My PCS Story
An Inside Look at Person Centered Services, From Anthony’s Perspective
Hello, my name is Anthony, and I was born with asthma and spastic diplegia, a form of cerebral palsy that tightens the muscles in the legs, making walking extremely difficult. I have been a member of Person Centered Services since 2020, and I want to tell you the story of how PCS helped me to live on my own and become more independent. To help you better understand my story, I will first tell you a little about myself and my living situation before becoming involved with PCS. Next, I will explain how PCS helped me to live on my own. Finally, I will conclude with the pros and cons that I have experienced while living on my own.
A Dream of Independence
When I was 2 years old, I was adopted by a wonderful woman who took on the challenges of raising a disabled child. My mom raised me to have both faith in God and in myself. Phrases such as “I can’t,” or “it’s impossible,” were not allowed. While I was growing up, she used to encourage me by insisting that all things are possible through God, and that I could do anything if I put my mind to it. Being raised with that mentality helped me to get through challenging times. However, when I became an adult, I noticed that my mom had become more controlling. I couldn’t have friends come over because she didn’t want company. Despite being an adult I still had a curfew, and we would argue over what should have been small disagreements. When I told my mom that I wanted to move out, she responded with an array of reasons as to why it was a bad idea. She was overly critical of every little mistake I made, which caused me to doubt myself and my abilities. She would constantly remind me of the crime in town, and tell me how she was always worried that something was going to happen to me. This caused me to worry about the same thing. For a while, I gave in to the fear and doubt and gave up on my dream of living on my own.
A Blessing In Disguise
During early 2020, our landlord informed us that there would be a rent increase by the end of the year. Even pooling our resources, my mom and I knew we could not afford the increase and had to move. I took this opportunity to contact my Valley Mountain Regional Center service coordinator and let him know that I was interested in living by myself. He put me in contact with Antonia of Person Centered Services, and she told me about their supported living services. It was not long before my newly-assigned PCS worker, Janice, was helping me sign up for housing through the Housing Authority of San Joaquin. When my mom tried to argue that I didn’t have the skills to live on my own, Janice informed us that SLS would help me to learn any skills that I might need when living on my own. She told us that some of the skills SLS teach include cooking, paying bills, and keeping up with appointments.

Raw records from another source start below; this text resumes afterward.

(* ===== verification/_CoqProject ===== *)
-Q . S2P
Prelude.v
Types.v
Block.v
JournalEntry.v
Bloom.v
Memtable.v
Merge.v
Streams.v
TableMeta.v
TableWriter.v
TableReader.v
Version.v
Leveled.v
Paths.v
Wal.v
GroupCommit.v
Budget.v
Worker.v
Manifest.v
Tree.v
TreeReads.v
TreeSteps.v
TreeCompact.v
TreeOpen.v
TreeMajor.v
TreeRun.v
TreeTheorems.v
Engine.v
EngineRun.v
EngineTheorems.v
ByteOrder.v
BTree.v
Value.v
SortEncoding.v
FieldDict.v
Lid.v
Record.v
FieldRegistry.v
SpatialKey.v
SpatialScan.v
Filters.v
Aggregate.v
GroupKey.v
Rollup.v
Ghost.v
GhostInv.v
GhostRun.v
GhostTheorems.v
GhostReads.v
GhostEngine.v
GhostSample.v
Gravity.v
FilterEq.v
Router.v
Scan.v
ScanPages.v
ScanRoutes.v
ScanAll.v
ScanTree.v
ScanSample.v
Registries.v
Db.v
Mutations.v
DbInv.v
DbEngine.v
DbReads.v
DbDelete.v
DbChange.v
DbPut.v
DbSet.v
DbSample.v
Nom.v
Parser.v
Tokens.v
ExprReads.v
StatementReads.v
ParseReads.v
Segments.v
ParseTheorems.v
ParseSample.v
(** Reading [n] bytes at a cursor that has them. *)
Lemma at_pos_read data pos rest n :
  at_pos data pos rest -> 0 <= n -> pos + n <= blen data ->
  exists rest', at_pos data pos (slice data pos (pos + n) ++ rest') /\
    blen (slice data pos (pos + n)) = n /\ at_pos data (pos + n) rest'.
Proof.
  intros Hat Hn Hb. pose proof (at_pos_bound _ _ _ Hat) as [? ?].
  rewrite <- (take_drop (Z.to_nat n) rest) in Hat.
  assert (blen (take (Z.to_nat n) rest) = n) as Hl
    by (unfold blen in *; rewrite length_take; lia).
  pose proof (at_pos_app _ _ _ _ Hat) as (Hs & _ & Hat'). rewrite Hl in *.
  exists (drop (Z.to_nat n) rest). rewrite Hs. done.
Qed.

Lemma at_pos_byte_inv data pos rest x :
  at_pos data pos rest -> byte_at data pos = Some x ->
  exists rest', rest = x :: rest' /\ at_pos data (pos + 1) rest'.
Proof.
  intros Hat Hb. destruct rest as [|y rest].
  - apply at_pos_bound in Hat as [_ Hl]. apply byte_at_lt in Hb. rewrite blen_nil in Hl. lia.
  - apply at_pos_byte in Hat as [Hy Hat]. exists rest. by simplify_eq.
Qed.

Lemma at_pos_inj data pos rest1 rest2 : at_pos data pos rest1 -> at_pos data pos rest2 -> rest1 = rest2.
Proof. intros H1%at_pos_suffix H2%at_pos_suffix. congruence. Qed.

Lemma at_pos_is_bytes data pos rest : is_bytes data -> at_pos data pos rest -> is_bytes rest.
Proof. intros Hd (pre & -> & _). by apply Forall_app in Hd as [_ ?]. Qed.

(** A fixed-width little-endian field at the cursor. *)
Lemma at_pos_le n data pos v rest :
  is_uint (8 * Z.of_nat n) v -> at_pos data pos (to_le_bytes n v ++ rest) ->
  from_le_bytes (slice data pos (pos + Z.of_nat n)) = v /\
  at_pos data (pos + Z.of_nat n) rest.
Proof.
  intros Hv Hat. apply at_pos_app in Hat as (Hs & _ & Hat). rewrite blen_to_le_bytes in *.
  rewrite Hs. split; [by eapply from_to_le_bytes_id|done].
Qed.
(* ===== verification/Block.v ===== *)
(** * The block format (turba-engine/src/block.rs, compression.rs)

    Varints, the prefix-truncated entry encoding with its restart section, the
    34-byte checksummed header, [encode]/[decode]/[validate_checksum], and the
    in-block point read. The hash functions ([xxhash_rust]) and the compressors
    ([lz4_flex], [zstd]) are parameters. *)

From S2P Require Import Prelude Types.

(** ** Third-party code: hashing and compression *)

(** [xxhash_rust::xxh3]: two hash functions of the given widths. *)
Class Xxh3 := {
  xxh3_128 : bytes -> Z;
  xxh3_64 : bytes -> Z;
  xxh3_128_range b : is_uint 128 (xxh3_128 b);
  xxh3_64_range b : is_uint 64 (xxh3_64 b);
}.

Inductive CompressionType :=
  | CNone
  | Lz4
  | Zstd (level : Z)
  | ZstdDict (level : Z).

(** [CompressionType::to_u8] *)
Definition CompressionType_to_u8 (c : CompressionType) : Z :=
  match c with CNone => 0 | Lz4 => 1 | Zstd _ => 2 | ZstdDict _ => 3 end.

(** [CompressionType::from_u8] *)
Definition CompressionType_from_u8 (b : Z) : option CompressionType :=
  if b =? 0 then Some CNone
  else if b =? 1 then Some Lz4
  else if b =? 2 then Some (Zstd 3)
  else if b =? 3 then Some (ZstdDict 3)
  else None.

(** The codecs: [lz4_flex::compress_prepend_size] with its inverse, and
    [zstd::bulk::compress] (at a level) with [zstd::bulk::decompress] (given the
    capacity of the output). Their documented contract is the round trip. *)
Class Codecs := {
  lz4_compress : bytes -> bytes;
  lz4_decompress : bytes -> option bytes;
  zstd_compress : Z -> bytes -> bytes;
  zstd_decompress : bytes -> Z -> option bytes;
  lz4_roundtrip d : lz4_decompress (lz4_compress d) = Some d;
  zstd_roundtrip l d : zstd_decompress (zstd_compress l d) (blen d) = Some d;
}.

Section block.
Context {XH : Xxh3} {CD : Codecs}.

(** [compression::compress] with [dict = None], as [block.rs] calls it: the
    dictionary codec panics without its dictionary. *)
Definition compress (data : bytes) (ct : CompressionType) : Result bytes :=
  match ct with
  | CNone => Ok data
  | Lz4 => Ok (lz4_compress data)
  | Zstd level => Ok (zstd_compress level data)
  | ZstdDict _ => Panic
  end.

(** [compression::decompress] with [dict = None]. *)
Definition decompress (data : bytes) (ct : CompressionType) (uncompressed_len : Z) : Result bytes :=
  match ct with
  | CNone => Ok data
  | Lz4 => ok_or (lz4_decompress data) (Decompress "LZ4")
  | Zstd _ => ok_or (zstd_decompress data uncompressed_len) (Decompress "Zstd")
  | ZstdDict _ => Err (Decompress "ZstdDict requires dictionary")
  end.

Definition BLOCK_MAGIC : bytes := [88; 89; 90; 66]. (* "XYZB" *)
Definition HEADER_SIZE : Z := 34.
Definition DEFAULT_RESTART_INTERVAL : Z := 16.

Inductive BlockType := Data | Index.

(** [block_type as u8] and [BlockType::from_u8] *)
Definition BlockType_to_u8 (t : BlockType) : Z := match t with Data => 0 | Index => 1 end.
Definition BlockType_from_u8 (b : Z) : option BlockType :=
  if b =? 0 then Some Data else if b =? 1 then Some Index else None.

(** ** Varints *)

(** The body of [encode_varint]; a [u64] takes at most ten rounds. *)
Fixpoint encode_varint_loop (fuel : nat) (val : Z) : bytes :=
  match fuel with
  | O => []
  | S fuel' =>
    let byte := Z.land val 127 in
    let val := Z.shiftr val 7 in
    if val =? 0 then [byte] else Z.lor byte 128 :: encode_varint_loop fuel' val
  end.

When I explained how nervous I was to be moving out on my own and that my mom was worried something could happen to me, Janice informed us that SLS has scheduled visits that allow her to check in multiple times a week so that I would not have to worry. I am extremely grateful for how my PCS worker went above and beyond by also helping me find housing for my mom so she wouldn’t be stranded.
A Future of Confidence
It has been nearly two years since I moved out on my own, and PCS has stayed with me every step of the way. As with every major decision in life, there are pros and cons to consider. The biggest pro is easily having the freedom to come and go as I want, and not having to worry about someone second guessing every one of my decisions. The biggest con is that when you have spent years living with someone, the loneliness can be really hard to adjust to. However, since I have started living on my own, my cooking skills have improved to the point where I’m making dishes that I’ve never made before. With the help of a PCS worker, I was able to book flights across the country, which allowed me to see a friend that I had not seen in years. Whenever I call Mom to tell her about all my new experiences, or send her pictures of the latest meal I cooked, she talks about how proud of me she is, and how she is bragging to all of her friends and neighbors about my accomplishments. My doubts have been replaced with confidence and my fear has been replaced with anticipation for my next adventure.